YOUR ASSIGNMENT. Your result should be every line of the records below that contains the word "reflexivity".

(Saved entries)
(** ** The NOT→AND scenario *)

Lemma scenario_setup_deeper n : deeper (scenario_setup n) (scenario_setup (S n)).
Proof. unfold scenario_setup. repeat deeper_step; apply connect_deeper. Qed.

(** With OutputX wired to And1 and both gates tracked, as the scenario
    means it, InputA=LOW and InputB=HIGH do drive OutputX to HIGH. *)
Lemma not_and_circuit_reads_high :
  (propagate ;; do n <- getOutput Not1; do x <- getValue OutputX; ret (n, x))
    not_and_circuit
  = (Return (HIGH, HIGH), (propagate not_and_circuit).2).
Proof. vm_compute. reflexivity. Qed.

(** C1 (as the code behaves): at every stack depth of at least 3 the
    scenario's setup stops with a TypeError in [connect(And1, OutputX)],
    leaving OutputX without a source and no gate in [gates]; carried on
    from that state, the four readings of (Not1, OutputX) are all
    (LOW, LOW). *)
Theorem not_and_scenario (fuel : nat) :
  (3 <= fuel)%nat ->
  scenario_setup fuel scenario_start = (Throw TypeError, scenario_stopped)
  /\ (scenario_readings scenario_stopped).1
     = Return [(LOW, LOW); (LOW, LOW); (LOW, LOW); (LOW, LOW)].
Proof.
  intros Hfuel. split.
  - assert (scenario_setup 3 scenario_start = (Throw TypeError, scenario_stopped)) as E
        by (vm_compute; reflexivity).
    rewrite <- E.
    apply (deeper_le scenario_setup scenario_setup_deeper 3 fuel Hfuel).
    rewrite E. unfold no_overflow. simpl. discriminate.
  - vm_compute. reflexivity.
Qed.

Lemma not_and_scenario_witness :
  scenario_setup 5 scenario_start = (Throw TypeError, scenario_stopped)
  /\ (scenario_readings scenario_stopped).1
     = Return [(LOW, LOW); (LOW, LOW); (LOW, LOW); (LOW, LOW)].
Proof. apply (not_and_scenario 5). lia. Defined.

(** ** The propagation loop *)

Lemma propagate_loop_S n i w :
  propagate_loop (S n) i w =
  (do changed <- pass;
   if negb changed && Nat.ltb 0 i then ret tt else propagate_loop n (S i)) w.
Proof.
  simpl. unfold pass, bind, gets, ret.
  destruct (evaluate_gates _ _ _) as [[c|e] w1]; [|reflexivity].
  destruct (update_outputs w1) as [[[]|e] w2]; reflexivity.
Qed.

RESULT FOR THIS EXERCISE.
Proof. vm_compute. reflexivity. Qed.
        by (vm_compute; reflexivity).
  - vm_compute. reflexivity.
  destruct (evaluate_gates _ _ _) as [[c|e] w1]; [|reflexivity].
  destruct (update_outputs w1) as [[[]|e] w2]; reflexivity.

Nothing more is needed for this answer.